The goal of this study is the selective oxyfunctionalization of steroids under mild and environmentally-friendly conditions using fungal enzymes. With this purpose, peroxygenases from three basidiomycete species were tested for hydroxylation of a variety of steroidal compounds, using H2O2 as the only cosubstrate. Two of them are wild-type enzymes from Agrocybe aegerita and Marasmius rotula, and the third one is a recombinant enzyme from Coprinopsis cinerea. The enzymatic reactions on free and esterified sterols, and steroid hydrocarbons and ketones were followed by gas chromatography, and the products were identified by mass spectrometry. Hydroxylation at the side chain over the steroidal rings was preferred, with the 25-hydroxyderivatives predominating (interestingly antiviral and other biological activities of 25-hydroxycholesterol have been recently reported). However, hydroxylation in the ring moiety and terminal hydroxylation at the side-chain was also observed in some steroids, the former favored by the absence of oxygenated groups at C3 and by the presence of conjugated double bonds in the rings.

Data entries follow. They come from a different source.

(** * image-wrench: colour analysis and metadata comparators

    A shallow embedding of [src/color/processing.ts] and of the
    comparators of [src/color/sorting.ts], with the properties of the
    specification that concern them and further properties of the code.

    Conventions of the embedding.
    - A JavaScript [number] is a [num]: an exact rational, or one of [NaN],
      [+Infinity], [-Infinity].  Rounding error, overflow and the sign of
      zero are not represented.
    - Array lengths, loop indices and the integer parameters (cluster count,
      palette size, candidate factor) are [Z] or [nat].
    - [undefined] is [None].  An exception is [None] at the result of the
      function that throws.
    - [Math.random] is a sequence [nat -> num]; the state threaded through
      the code that calls it is the number of draws made so far.
    - [Math.pow] is a parameter of the functions that use it, and so are
      [getColorScore] and [getPerceptualColorDifference] in the comparators
      that call them. *)

From Stdlib Require Import ZArith QArith Qround Qabs String Ascii List Bool.
From Stdlib Require Import Lia Lqa Permutation Sorted.
Import ListNotations.

Set Implicit Arguments.

(* ===================================================================== *)
(** ** JavaScript numbers *)
(* ===================================================================== *)

Module JsNum.

Inductive num : Type :=
| Fin (q : Q)
| NaN
| PInf
| NInf.

Definition ofZ (z : Z) : num := Fin (inject_Z z).
Definition ofNat (n : nat) : num := ofZ (Z.of_nat n).

(** The sign of a number, [None] for [NaN]. *)
Definition sign (x : num) : option comparison :=
  match x with
  | Fin q => Some (q ?= 0)%Q
  | PInf => Some Gt
  | NInf => Some Lt
  | NaN => None
  end.

Definition signMul (a b : comparison) : comparison :=
  match a with
  | Eq => Eq
  | Gt => b
  | Lt => CompOpp b
  end.

(** The infinity of a given sign; the sign [Eq] stands for [0 * Infinity]. *)
Definition infOf (c : comparison) : num :=
  match c with
  | Gt => PInf
  | Lt => NInf
  | Eq => NaN
  end.

Definition neg (x : num) : num :=
  match x with
  | Fin q => Fin (- q)
  | NaN => NaN
  | PInf => NInf
  | NInf => PInf
  end.

Definition add (x y : num) : num :=
  match x, y with
  | NaN, _ | _, NaN => NaN
  | Fin a, Fin b => Fin (a + b)
  | PInf, NInf | NInf, PInf => NaN
  | PInf, _ | _, PInf => PInf
  | NInf, _ | _, NInf => NInf
  end.

Definition sub (x y : num) : num := add x (neg y).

To understand the yield and selectivity differences between the different steroids, a computational study was performed using Protein Energy Landscape Exploration (PELE) software for dynamic ligand diffusion. These simulations showed that the active site geometry and hydrophobicity favors the entrance of the steroid side-chain, while the entrance of the ring is energetically penalized. Also, a direct correlation between the conversion rate and the side-chain entrance ratio could be established, that explains the varying reaction yields observed.